Start of GIVEN ENTRIES

(* ===== verification/PeerQueue.v ===== *)
(** The queue of requests per peer of the bitswap exchange
    (src/exchange/bitswap/peer_request_queue.c and its header): a doubly linked
    list of entries in memory, with an entry per peer. *)

From S2P Require Import Prelude Vector Libc Protobuf Libs ProtobufRef LibsRef Cid Block BitswapMessage.

(** [prior], [current] and [next] are pointers, NULL or into the stores below. *)
Record PeerRequestEntry := MkPeerRequestEntry {
  pe_prior : option positive;
  pe_current : option positive;
  pe_next : option positive
}.

Definition ipfs_bitswap_peer_request_entry_new : PeerRequestEntry :=
  MkPeerRequestEntry None None None.
Definition ipfs_bitswap_peer_request_cid_entry_new : CidEntry := MkCidEntry None 0 0 0.

Definition set_next (n : option positive) (e : PeerRequestEntry) : PeerRequestEntry :=
  MkPeerRequestEntry (pe_prior e) (pe_current e) n.

Section Queue.
Context {VE : Libp2pVector}.

(** Peers belong to the peer library; [libp2p_peer_compare] is its comparison,
    [peer_connected] whether a peer's connection is up and [peek] what the peek
    at its stream returns. *)
Context {Peer : Type} (libp2p_peer_compare : option Peer -> option Peer -> Z).
Context (peer_connected : Peer -> bool) (peek : Peer -> Z).

Record PeerRequest := MkPeerRequest {
  pr_peer : option Peer;
  pr_cids_they_want : vector positive;
  pr_cids_we_want : vector positive;
  pr_blocks_we_want_to_send : vector Block
}.

(** The memory of the queue: entries, requests and the entries of the vectors
    of CIDs, by address, and the fields of [struct PeerRequestQueue]. *)
Record PeerRequestQueue := MkPeerRequestQueue {
  q_entries : gmap positive PeerRequestEntry;
  q_requests : gmap positive PeerRequest;
  q_cids : entry_heap;
  q_first : option positive;
  q_last : option positive
}.

Definition ipfs_bitswap_peer_request_new : PeerRequest :=
  MkPeerRequest None (libp2p_utils_vector_new _ 1) (libp2p_utils_vector_new _ 1)
    (libp2p_utils_vector_new _ 1).

(** A new queue, in memory that holds nothing of it. *)
Definition ipfs_bitswap_peer_request_queue_new : PeerRequestQueue :=
  MkPeerRequestQueue ∅ ∅ ∅ None None.

(** [entry->current] of an entry, a dereference that may fail. *)
Definition entry_request (q : PeerRequestQueue) (p : positive)
  : option (PeerRequestEntry * positive * PeerRequest) :=
  e ← q_entries q !! p; r ← pe_current e; req ← q_requests q !! r; Some (e, r, req).

(** [while (current != NULL) { if (compare(current->current->peer, peer) == 0)
    return current; current = current->next; }], at most [fuel] iterations. *)
Fixpoint queue_find (q : PeerRequestQueue) (peer : option Peer) (fuel : nat)
  (current : option positive) : cres unit (option positive) :=
  match current with
  | None => Ok None
  | Some p =>
      match fuel with
      | O => NoFuel
      | S fuel =>
          match entry_request q p with
          | None => Undef
          | Some (e, _, req) =>
              if libp2p_peer_compare (pr_peer req) peer =? 0 then Ok (Some p)
              else queue_find q peer fuel (pe_next e)
          end
      end
  end.

(** Enough iterations for a list without cycle. *)
Definition queue_fuel (q : PeerRequestQueue) : nat := S (size (q_entries q)).

Definition ipfs_bitswap_peer_request_queue_find_entry (q : PeerRequestQueue) (fuel : nat)
  (peer : option Peer) : cres unit (option positive) :=
  match peer with
  | None => Ok None
  | Some _ => queue_find q peer fuel (q_first q)
  end.

(** The new entry is chained to the last one, which is not chained to it. *)
Definition ipfs_bitswap_peer_request_queue_add (q : PeerRequestQueue) (request : option positive)
  : Z * PeerRequestQueue :=
  match request with
  | None => (0, q)
  | Some r =>
      let p := fresh (dom (q_entries q)) in
      let entry := MkPeerRequestEntry (q_last q) (Some r) None in
      (1, MkPeerRequestQueue (<[p := entry]> (q_entries q)) (q_requests q) (q_cids q)
            (Some (default p (q_first q))) (Some p))
  end.

Definition free_cid_entry {E} (p : positive) (heap : entry_heap) : cres E entry_heap :=
  match heap !! p with
  | None => Undef (* freed twice *)
  | Some _ => Ok (delete p heap)
  end.

(** What is left of the entries of CIDs; the vectors and blocks are freed too. *)
Definition ipfs_bitswap_peer_request_free {E} (req : PeerRequest) (heap : entry_heap)
  : cres E entry_heap :=
  heap ← vector_loop free_cid_entry (pr_cids_we_want req) heap;
  vector_loop free_cid_entry (pr_cids_they_want req) heap.

Definition ipfs_bitswap_peer_request_entry_free (p : positive) (q : PeerRequestQueue)
  : cres unit PeerRequestQueue :=
  match entry_request q p with
  | None => Undef
  | Some (_, r, req) =>
      heap ← ipfs_bitswap_peer_request_free req (q_cids q);
      Ok (MkPeerRequestQueue (delete p (q_entries q)) (delete r (q_requests q)) heap
            (q_first q) (q_last q))
  end.

(** [entry->prior->next = entry->next]; neither the next entry nor the queue is
    told. *)
Definition ipfs_bitswap_peer_request_queue_remove (q : PeerRequestQueue) (fuel : nat)
  (request : option positive) : cres unit (Z * PeerRequestQueue) :=
  match request with
  | None => Ok (0, q)
  | Some r =>
      match q_requests q !! r with
      | None => Undef
      | Some req =>
          found ← ipfs_bitswap_peer_request_queue_find_entry q fuel (pr_peer req);
          match found with
          | None => Ok (0, q)
          | Some p =>
              match q_entries q !! p ≫= pe_prior, q_entries q !! p with
              | Some prior, Some entry =>
                  match q_entries q !! prior with
                  | None => Undef
                  | Some _ =>
                      let entries := alter (set_next (pe_next entry)) prior (q_entries q) in
                      let q := MkPeerRequestQueue entries (q_requests q) (q_cids q) (q_first q)
                                 (q_last q) in
                      q ← ipfs_bitswap_peer_request_entry_free p q;
                      Ok (1, q)
                  end
              | _, _ => Undef
              end
          end
      end
  end.

(** The request of a peer, made if there is none. *)
Definition ipfs_peer_request_queue_find_peer (q : PeerRequestQueue) (fuel : nat)
  (peer : option Peer) : cres unit (positive * PeerRequestQueue) :=
  found ← queue_find q peer fuel (q_first q);
  match found with
  | Some p =>
      match entry_request q p with
      | Some (_, r, _) => Ok (r, q)
      | None => Undef
      end
  | None =>
      let p := fresh (dom (q_entries q)) in
      let r := fresh (dom (q_requests q)) in
      let req := MkPeerRequest peer (pr_cids_they_want ipfs_bitswap_peer_request_new)
                   (pr_cids_we_want ipfs_bitswap_peer_request_new)
                   (pr_blocks_we_want_to_send ipfs_bitswap_peer_request_new) in
      let requests := <[r := req]> (q_requests q) in
      match q_first q with
      | None =>
          let entry := MkPeerRequestEntry None (Some r) None in
          Ok (r, MkPeerRequestQueue (<[p := entry]> (q_entries q)) requests (q_cids q)
                   (Some p) (Some p))
      | Some _ =>
          match q_last q with
          | None => Undef
          | Some last =>
              match q_entries q !! last with
              | None => Undef
              | Some _ =>
                  let entry := MkPeerRequestEntry (Some last) (Some r) None in
                  Ok (r, MkPeerRequestQueue
                           (<[p := entry]> (alter (set_next (Some p)) last (q_entries q)))
                           requests (q_cids q) (q_first q) (Some p))
              end
          end
      end
  end.

(** *** What there is to do *)

Definition ipfs_bitswap_peer_request_cids_waiting {E} (cids : option (vector positive))
  (heap : entry_heap) : cres E bool :=
  match cids with
  | None => Ok false
  | Some cids =>
      found ← vector_search (fun p =>
        match heap !! p with
        | None => Undef
        | Some e => Ok (ce_cancel e =? 0)
        end) cids;
      Ok (bool_decide (is_Some found))
  end.

Definition ipfs_bitswap_peer_request_we_want_cids {E} (cids : option (vector positive))
  (heap : entry_heap) : cres E bool :=
  match cids with
  | None => Ok false
  | Some cids =>
      if vector_total cids =? 0 then Ok false
      else
        found ← vector_search (fun p =>
          match heap !! p with
          | None => Undef
          | Some e => Ok ((negb (ce_cancel e =? 0) && (ce_cancel_has_been_sent e =? 0)) ||
                          ((ce_cancel e =? 0) && (ce_request_has_been_sent e =? 0)))
          end) cids;
        Ok (bool_decide (is_Some found))
  end.

Definition ipfs_bitswap_peer_request_something_to_do (q : PeerRequestQueue)
  (entry : option positive) : cres unit Z :=
  match entry with
  | None => Ok 0
  | Some p =>
      match entry_request q p with
      | None => Undef
      | Some (_, _, request) =>
          if 0 <? vector_total (pr_blocks_we_want_to_send request) then Ok 1
          else if 0 <? vector_total (pr_cids_we_want request) then Ok 1
          else
            waiting ← ipfs_bitswap_peer_request_cids_waiting
                        (Some (pr_cids_they_want request)) (q_cids q);
            if (waiting : bool) then Ok 1
            else
              match pr_peer request with
              | None => Undef
              | Some peer =>
                  if peer_connected peer then
                    let retVal := peek peer in
                    if retVal <? 0 then Ok 0 else Ok retVal
                  else Ok 0
              end
      end
  end.

(** The request handled next. Its entry moves to the end, still chained to the
    one that followed it. *)
Definition ipfs_bitswap_peer_request_queue_pop (q : PeerRequestQueue)
  : cres unit (option positive * PeerRequestQueue) :=
  match q_first q with
  | None => Ok (None, q)
  | Some p =>
      todo ← ipfs_bitswap_peer_request_something_to_do q (Some p);
      if todo =? 0 then Ok (None, q)
      else
        match q_entries q !! p with
        | None => Undef
        | Some entry =>
            match pe_next entry with
            | None => Ok (pe_current entry, q)
            | Some second =>
                match q_last q with
                | None => Undef
                | Some last =>
                    match q_entries q !! last with
                    | None => Undef
                    | Some _ =>
                        Ok (pe_current entry,
                            MkPeerRequestQueue (alter (set_next (Some p)) last (q_entries q))
                              (q_requests q) (q_cids q) (Some second) (Some p))
                    end
                end
            end
        end
  end.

End of GIVEN ENTRIES

_WHAT YOU NEED TO DO_: Once you find the line with "Definition set_next (n" in the entries above, output it and each line after it up to and including the line with "pr_peer : option Peer;", and nothing else.

_RESPONSE_:
Definition set_next (n : option positive) (e : PeerRequestEntry) : PeerRequestEntry :=
  MkPeerRequestEntry (pe_prior e) (pe_current e) n.

Section Queue.
Context {VE : Libp2pVector}.

(** Peers belong to the peer library; [libp2p_peer_compare] is its comparison,
    [peer_connected] whether a peer's connection is up and [peek] what the peek
    at its stream returns. *)
Context {Peer : Type} (libp2p_peer_compare : option Peer -> option Peer -> Z).
Context (peer_connected : Peer -> bool) (peek : Peer -> Z).

Record PeerRequest := MkPeerRequest {
  pr_peer : option Peer;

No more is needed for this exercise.